黄勇慧等[17]对9例终末期肝病行肝移植术后的患者行CT灌注研究,结果显示在慢性终末期肝病肝移植后早期,门静脉和总灌注量呈现明显上升趋势。HAP变化不明显,但其个体间变化增大,提示在术后早期HAP存在不稳定的变化过程。Bader等[18]测量30例肝移植术后无并发症患者,发现患者HAP及HAPI较对照组显著性增加,而PVP及TLP没有变化。肝移植术后肝动脉血流量的显著增加,可能与肝动脉对于某些代谢产物(如腺苷)的反应十分敏感有关,因而使肝动脉扩张,肝动脉血流量显著增加,而门静脉对于此类代谢产物不够敏感,所以对门静脉的影响较小。对于门静脉血流量的增加,合理的解释是慢性终末期肝病患者在肝移植术前已经存在高动力循环状态、脾大、腹水、肠道静脉淤血、门静脉侧支循环开放等状况,当病变肝被置换后,这些病理状况不会在短时间完全消除,因此门静脉血流量会增加。

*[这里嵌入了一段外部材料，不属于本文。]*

(* ===== verification/KosListers.v ===== *)
(** * Listers: [pkg/client/listers/network/v1alpha1]

    What the listers of the generated client give the IPAM controller, over the indexers of its
    informers, which are a library; and why what the controller assumes of its caches
    ([IpamCorrect.listers_ok]) holds when they show stored objects: the API server has
    validated the subnets ([SubnetStrategy]). *)

From S2P Require Import Prelude GoStr GoNet ApiTypes UInt32Set SubnetStrategy IpLock KosApi Ipam IpamCorrect.
Import GoNet Ipam IpamCorrect.

(** [labels.Selector], by the labels that it matches. *)
Definition Selector : Type := gmap string string → bool.
Definition Everything : Selector := λ _, true.

(** [cache.Indexer] of objects of one type, with [cache.ListAll] and [cache.ListAllByNamespace]
    on it: the objects that these give to their callback, and their error. *)
Record Indexer (A : Type) := MkIndexer {
  GetByKey : string → error + option A;
  ByIndex : string → string → error + list A;
  ListAll : Selector → list A * option error;
  ListAllByNamespace : string → Selector → list A * option error
}.
Arguments GetByKey {A}.
Arguments ByIndex {A}.
Arguments ListAll {A}.
Arguments ListAllByNamespace {A}.

(** [cache.MetaNamespaceKeyFunc]. *)
Definition MetaNamespaceKey (m : ObjectMeta) : string :=
  if String.eqb (Namespace m) "" then Name m else Namespace m +:+ "/" +:+ Name m.

(** An indexer that holds [contents], keyed by namespace and name, with the indices [indices];
    no two of its objects have one key. *)
Class IndexerLaws {A} (meta : A → ObjectMeta) (indices : string → option (A → list string)) (contents : list A)
    (ix : Indexer A) : Prop := {
  GetByKey_found k a : GetByKey ix k = inr (Some a) → a ∈ contents ∧ MetaNamespaceKey (meta a) = k;
  GetByKey_holds a : a ∈ contents → GetByKey ix (MetaNamespaceKey (meta a)) = inr (Some a);
  ByIndex_keys i f v l : indices i = Some f → ByIndex ix i v = inr l → ∀ a, a ∈ l ↔ a ∈ contents ∧ v ∈ f a;
  ListAll_matching sel l : ListAll ix sel = (l, None) → ∀ a, a ∈ l ↔ a ∈ contents ∧ sel (Labels (meta a)) = true;
  ListAllByNamespace_matching ns sel l : ns ≠ "" → ListAllByNamespace ix ns sel = (l, None) →
    ∀ a, a ∈ l ↔ a ∈ contents ∧ Namespace (meta a) = ns ∧ sel (Labels (meta a)) = true
}.

(** [errors.NewNotFound]. *)
Definition NewNotFound (resource name : string) : error :=
  let quote := String "034" "" in
  MkError ReasonNotFound (resource +:+ ".network.example.com " +:+ quote +:+ name +:+ quote +:+ " not found").

Module KosListers.

(** ** The listers

    One for each kind; the three files are the same but for names. *)

Section Lister.
Context {A : Type}.

Record Lister := MkLister { indexer : Indexer A; resource : string }.
Record NamespaceLister := MkNamespaceLister { ns_lister : Lister; namespace : string }.

(** [NetworkAttachments], [Subnets], [IPLocks]. *)
Definition InNamespace (s : Lister) (ns : string) : NamespaceLister := MkNamespaceLister s ns.

Definition Get (s : NamespaceLister) (name : string) : error + A :=
  match GetByKey (indexer (ns_lister s)) (namespace s +:+ "/" +:+ name) with
  | inl err => inl err
  | inr None => inl (NewNotFound (resource (ns_lister s)) name)
  | inr (Some obj) => inr obj
  end.

Definition append_to (ret : list A) (m : A) : list A := ret ++ [m].

Definition List (s : Lister) (selector : Selector) : list A * option error :=
  let '(ms, err) := ListAll (indexer s) selector in (foldl append_to [] ms, err).

Definition ListInNamespace (s : NamespaceLister) (selector : Selector) : list A * option error :=
  let '(ms, err) := ListAllByNamespace (indexer (ns_lister s)) (namespace s) selector in (foldl append_to [] ms, err).

Lemma appended l ms : foldl append_to l ms = l ++ ms.
Proof. revert l. induction ms as [|m ms IH]; intros l; simpl; [by rewrite app_nil_r|]. rewrite IH. unfold append_to. by rewrite <- app_assoc. Qed.
End Lister.

Definition NewNetworkAttachmentLister (ix : Indexer NetworkAttachment) : Lister := MkLister ix "networkattachment".
Definition NewSubnetLister (ix : Indexer Subnet) : Lister := MkLister ix "subnet".
Definition NewIPLockLister (ix : Indexer IPLock) : Lister := MkLister ix "iplock".

(** What the IPAM controller reads: the two listers, and the indexers of the informers of
    attachments and locks by the indices that it has added. *)
Definition ipam_listers (atts : Indexer NetworkAttachment) (subnets : Indexer Subnet) (locks : Indexer IPLock) : Listers :=
  MkListers
    (λ ns name, Get (InNamespace (NewNetworkAttachmentLister atts) ns) name)
    (λ ns name, Get (InNamespace (NewSubnetLister subnets) ns) name)
    (ByIndex atts "subnet")
    (ByIndex locks "owningAttachment").

(** The indices that [Run] adds. *)
Definition attachment_indices (i : string) : option (NetworkAttachment → list string) :=
  if String.eqb i "subnet" then Some AttachmentSubnets else None.
Definition lock_indices (i : string) : option (IPLock → list string) :=
  if String.eqb i "owningAttachment" then Some (OwningAttachments ∘ ipl_meta) else None.

(** ** Keys *)

(** No slash. *)
Fixpoint plain (s : string) : bool :=
  match s with EmptyString => true | String c s => negb (Ascii.eqb c "/") && plain s end.

Lemma plain_app a b : plain (a +:+ b) = plain a && plain b.
Proof. induction a as [|x a IH]; [done|]. simpl. by rewrite IH, andb_assoc. Qed.

Lemma slash_split a b c d : plain a = true → plain b = true → a +:+ "/" +:+ b = c +:+ "/" +:+ d → a = c ∧ b = d.
Proof.
  intros Ha Hb. revert a Ha. induction c as [|y c IH]; intros [|x a]; simpl; intros Ha E.
  - by injection E as E.
  - injection E as -> _. done.
  - injection E as _ E. change (b = c +:+ "/" +:+ d) in E. rewrite E, plain_app in Hb. simpl in Hb.
    by rewrite andb_false_r in Hb.
  - injection E as -> E. apply andb_true_iff in Ha as [_ Ha]. by destruct (IH a Ha E) as [-> ->].
Qed.

(** A key determines both names. *)
Lemma key_names m ns name :
  plain (Namespace m) = true → plain (Name m) = true →
  MetaNamespaceKey m = ns +:+ "/" +:+ name → (Namespace m, Name m) = (ns, name).
Proof.
  unfold MetaNamespaceKey. intros Hs Hn. destruct (String.eqb_spec (Namespace m) "") as [E|E]; intros Ek.
  - assert (Hf : plain (ns +:+ "/" +:+ name) = true) by by rewrite <- Ek. rewrite plain_app in Hf. simpl in Hf.
    by rewrite andb_false_r in Hf.
  - destruct (slash_split _ _ _ _ Hs Hn Ek) as [-> ->]. done.
Qed.

(** What [Get] gives is the object of that namespace and name. *)
Lemma Get_named {A} meta indices contents (ix : Indexer A) `{!IndexerLaws meta indices contents ix} r ns name a :
  (∀ a, a ∈ contents → plain (Namespace (meta a)) = true ∧ plain (Name (meta a)) = true) →
  Get (InNamespace (MkLister ix r) ns) name = inr a → a ∈ contents ∧ (Namespace (meta a), Name (meta a)) = (ns, name).
Proof.
  intros Hp. unfold Get, InNamespace. simpl. destruct (GetByKey ix _) as [e|[b|]] eqn:E; [done| |done]. intros [= ->].
  apply GetByKey_found in E as [Hin Hk]. split; [done|]. destruct (Hp a Hin). by apply key_names.
Qed.

(** Listing gives what is there and matches; the agent and the strategy of subnets list
    everything. *)
Lemma List_matching {A} meta indices contents (ix : Indexer A) `{!IndexerLaws meta indices contents ix} r sel l :
  List (MkLister ix r) sel = (l, None) → ∀ a, a ∈ l ↔ a ∈ contents ∧ sel (Labels (meta a)) = true.
Proof.
  unfold List. simpl. destruct (ListAll ix sel) as [ms err] eqn:E. rewrite appended. intros [= <- ->].
  by apply (ListAll_matching (indices := indices)).
Qed.

Lemma List_everything {A} meta indices contents (ix : Indexer A) `{!IndexerLaws meta indices contents ix} r l :
  List (MkLister ix r) Everything = (l, None) → ∀ a, a ∈ l ↔ a ∈ contents.
Proof. intros E a. rewrite (List_matching meta indices contents ix r _ l E a). naive_solver. Qed.

Lemma ListInNamespace_matching {A} meta indices contents (ix : Indexer A) `{!IndexerLaws meta indices contents ix} r ns sel l :
  ns ≠ "" → ListInNamespace (InNamespace (MkLister ix r) ns) sel = (l, None) →
  ∀ a, a ∈ l ↔ a ∈ contents ∧ Namespace (meta a) = ns ∧ sel (Labels (meta a)) = true.
Proof.
  intros Hn. unfold ListInNamespace, InNamespace. simpl. destruct (ListAllByNamespace ix ns sel) as [ms err] eqn:E.
  rewrite appended. intros [= <- ->]. by apply (ListAllByNamespace_matching (indices := indices)).
Qed.

(** ** Validated subnets *)

(** The API server has accepted the subnet, whatever was stored then. *)
Definition validated (sub : Subnet) : Prop := ∃ all, SubnetStrategy.Validate (Some all) sub = Ok [].

Lemma validated_fine sub : validated sub → 0 ≤ vni_of sub ≤ maxVNI ∧ ¬ ipv6_cidr sub.
Proof.
  intros [all E]. assert (Hv : minVNI ≤ vni_of sub ≤ maxVNI).
  { apply vni_range_ok. unfold SubnetStrategy.Validate in E. destruct (checkVNIRange sub); [done|]. by injection E. }
  split; [unfold minVNI in Hv; lia|]. intros H6. destruct (Validate_ipv6 all sub H6 Hv) as [_ [msg Hp]]. congruence.
Qed.

(** ** The controller on these caches *)

Section Controller.
Context (atts : list NetworkAttachment) (subnets : list Subnet) (locks : list IPLock).
Context (att_ix : Indexer NetworkAttachment) (subnet_ix : Indexer Subnet) (lock_ix : Indexer IPLock).
Context `{!IndexerLaws na_meta attachment_indices atts att_ix, !IndexerLaws sn_meta (λ _, None) subnets subnet_ix,
  !IndexerLaws ipl_meta lock_indices locks lock_ix}.

(** The caches hold objects with proper names that the API server has let in. *)
Definition caches_fine : Prop :=
  (∀ a, a ∈ atts → plain (Namespace (na_meta a)) = true ∧ plain (Name (na_meta a)) = true ∧ status_ipv4 (Some a)) ∧
  (∀ sub, sub ∈ subnets → plain (Namespace (sn_meta sub)) = true ∧ plain (Name (sn_meta sub)) = true ∧ validated sub).

Lemma listed_locks owner l ipl :
  lockByIndex (ipam_listers att_ix subnet_ix lock_ix) owner = inr l →
  ipl ∈ l ↔ ipl ∈ locks ∧ owner ∈ OwningAttachments (ipl_meta ipl).
Proof. intros El. exact (ByIndex_keys "owningAttachment" _ owner l eq_refl El ipl). Qed.

Lemma listed_attachments sn l a :
  netattByIndex (ipam_listers att_ix subnet_ix lock_ix) sn = inr l → a ∈ l ↔ a ∈ atts ∧ SubnetOf (na_Spec a) = sn.
Proof.
  intros El. rewrite (ByIndex_keys "subnet" AttachmentSubnets sn l eq_refl El a). unfold AttachmentSubnets.
  rewrite list_elem_of_singleton. naive_solver.
Qed.

(** The assumption that the theorems of [IpamCorrect] make of the caches. *)
Lemma listers_fit : caches_fine → listers_ok (ipam_listers att_ix subnet_ix lock_ix).
Proof.
  intros [Ha Hs]. split.
  - intros ns name a E.
    destruct (Get_named na_meta attachment_indices atts att_ix "networkattachment" ns name a) as [Hin Hk]; [|exact E|].
    + intros b Hb. by destruct (Ha b Hb) as (? & ? & _).
    + split; [exact Hk|by apply Ha].
  - intros ns name sub E. destruct (Get_named sn_meta (λ _, None) subnets subnet_ix "subnet" ns name sub) as [Hin Hk]; [|exact E|].
    + intros b Hb. by destruct (Hs b Hb) as (? & ? & _).
    + apply validated_fine. by apply Hs.
Qed.

Lemma listed_attachment a :
  a ∈ atts → Namespace (na_meta a) ≠ "" →
  netattLister (ipam_listers att_ix subnet_ix lock_ix) (Namespace (na_meta a)) (Name (na_meta a)) = inr a.
Proof.
  intros Hin Hn. simpl. unfold Get. simpl. pose proof (GetByKey_holds (meta := na_meta) a Hin) as E.
  unfold MetaNamespaceKey in E. destruct (String.eqb_spec (Namespace (na_meta a)) ""); [done|]. by rewrite E.
Qed.

(** C36: over informer caches that hold objects with proper names, attachments without an IPv6 address
    and subnets that the API server has validated, the listers and indexers give the controller
    what its theorems assume: an attachment or a subnet is found under its own namespace and name
    only, attachments are found, the VNI and the block of each subnet are good, the lock index
    lists exactly the locks that refer to an owner of that name, and the attachment index exactly
    the attachments of a subnet of that name, both in whatever namespace. *)
Theorem ipam_caches :
  caches_fine →
  let L := ipam_listers att_ix subnet_ix lock_ix in
  listers_ok L ∧
  (∀ a, a ∈ atts → Namespace (na_meta a) ≠ "" → netattLister L (Namespace (na_meta a)) (Name (na_meta a)) = inr a) ∧
  (∀ owner l, lockByIndex L owner = inr l → ∀ ipl, ipl ∈ l ↔ ipl ∈ locks ∧ owner ∈ OwningAttachments (ipl_meta ipl)) ∧
  (∀ sn l, netattByIndex L sn = inr l → ∀ a, a ∈ l ↔ a ∈ atts ∧ SubnetOf (na_Spec a) = sn).
Proof.
  intros Hf L. split; [by apply listers_fit|]. split; [apply listed_attachment|].
  split; intros ? ? E ?; [by apply listed_locks|by apply listed_attachments].
Qed.

End Controller.

(** ** An indexer over a list *)

Definition plain_indexer {A} (meta : A → ObjectMeta) (indices : string → option (A → list string)) (contents : list A)
    : Indexer A :=
  MkIndexer _ (λ k, inr (List.find (λ a, String.eqb (MetaNamespaceKey (meta a)) k) contents))
    (λ i v, match indices i with
            | Some f => inr (List.filter (λ a, bool_decide (v ∈ f a)) contents)
            | None => inl (Errorf ("Index with name " +:+ i +:+ " does not exist"))
            end)
    (λ sel, (List.filter (λ a, sel (Labels (meta a))) contents, None))
    (λ ns sel, (List.filter (λ a, String.eqb (Namespace (meta a)) ns && sel (Labels (meta a))) contents, None)).

Lemma elem_of_filtered {A} (f : A → bool) l a : a ∈ List.filter f l ↔ a ∈ l ∧ f a = true.
Proof. by rewrite list_elem_of_In, List.filter_In, <- list_elem_of_In. Qed.

Lemma plain_indexer_laws {A} (meta : A → ObjectMeta) indices contents :
  NoDup ((λ a, MetaNamespaceKey (meta a)) <$> contents) →
  IndexerLaws meta indices contents (plain_indexer meta indices contents).
Proof.
  intros Hnd. split.
  - intros k a [= E]. apply List.find_some in E as [Hin Hk%String.eqb_eq]. by rewrite list_elem_of_In.
  - intros a Hin. simpl. f_equal. induction contents as [|b l IH]; [by apply elem_of_nil in Hin|]. simpl.
    apply NoDup_cons in Hnd as [Hb Hnd]. destruct (String.eqb_spec (MetaNamespaceKey (meta b)) (MetaNamespaceKey (meta a))) as [E|E].
    + apply elem_of_cons in Hin as [->|Hin]; [done|]. destruct Hb. rewrite E. by apply (list_elem_of_fmap_2 (λ a, MetaNamespaceKey (meta a))).
    + apply elem_of_cons in Hin as [->|Hin]; [done|]. by apply IH.
  - intros i f v l Ei. simpl. rewrite Ei. intros [= <-] a. by rewrite elem_of_filtered, bool_decide_eq_true.
  - intros sel l [= <-] a. apply (elem_of_filtered (λ a, sel (Labels (meta a)))).
  - intros ns sel l _ [= <-] a. etrans; [apply (elem_of_filtered (λ a, _))|].
    by rewrite andb_true_iff, String.eqb_eq.
Qed.

End KosListers.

CT灌注对于肝动脉及门脉血流量的检测成为预防血管并发症的良好手段。

2.5肝动脉化疗栓塞术后监测 临床上许多肝癌患者发现时已经无法行外科手术治疗,而此时首选的有效治疗手段是肝动脉化疗栓塞(transcatheter arterial chemoembolization,TACE),但其并不能一次性地将肿瘤细胞完全杀死,而通道hi(一种离子通道)可以通过许多外界因素影响TACE的疗效。因此,如何来客观地评价TACE的治疗效果,成为一个难题。以往评价TACE的治疗效果,多用动态增强CT,但是CT上肿瘤内沉积的碘油会掩盖强化的活性肿瘤组织[19]。随着CT灌注成像的发展,可以很好的解决这一问题,CT灌注通过测量一系列的灌注参数来反映肿瘤组织是否存在活性。黄渊泉等[20]研究发现,所有患者术前、术后6~8 d及肿瘤残留患者复发前后的肿瘤组织HAP、HAPI比较差异均有统计学意义。陈昆涛等[21]通过建立兔VX2(一种可移植性肿瘤)肝癌模型发现,对照组的HAP、PVP较栓塞组显著增高,同时对照组的MVD及血管内皮生长因子表达程度也高于栓塞组。从中可以看出,上述灌注参数与MVD及血管内皮生长因子呈正相关。因为肿瘤的生长与MVD及血管内皮生长因子密切相关,因而CT灌注成像特征可间接反映肿瘤血管生成,判断化疗栓塞的效果。这与黄渊泉等[20]的研究结果相一致。由此可见,CT灌注成像可以很好地检测TACE术后肿瘤内血供的改变,进而评价TACE的治疗疗效。

3 256排螺旋CT的肝脏灌注成像的优点

飞利浦Brilliancei256排CT是目前世界上十分先进的高端CT,它扫描速度快,检查时间短,每圈扫描只需0.27 s,即可得256层图像,仅需10 s就能完成全身CT检查。其可以很好地解决以往CT灌注成像所面临的由于患者移动、呼吸运动会出现灌注层面不同层面情况,影响灌注值的准确性问题。其辐射剂量低,能够以较少的X射线得到高质量的诊断影像,将X射线辐射剂量降低了80%,尽可能地减少了对人体的损伤。因为CT灌注成像要反复多次的对病变区域进行连续扫描,辐射剂量成为一个敏感的话题,而256排CT通过低剂量扫描,较好地解决了这个难题。同时,其图像精度更高,可精确显示人体细小的正常结构及各种病灶,并可多角度重建图像,使病灶显示更加清晰。

4 结 语

CT灌注成像是一种功能成像,它通过观察血流灌注的改变在肝脏疾病中的运用也越来越广泛。256排CT更是通过全肝扫描的模式,对肝脏进行整体性的分析。该机器在图像扫描及后处理上有着不可替代的优势;可以尽可能在肝脏疾病早期对其进行诊断及鉴别诊断。总之,256排CT肝脏灌注成像将会有更好的发展趋势。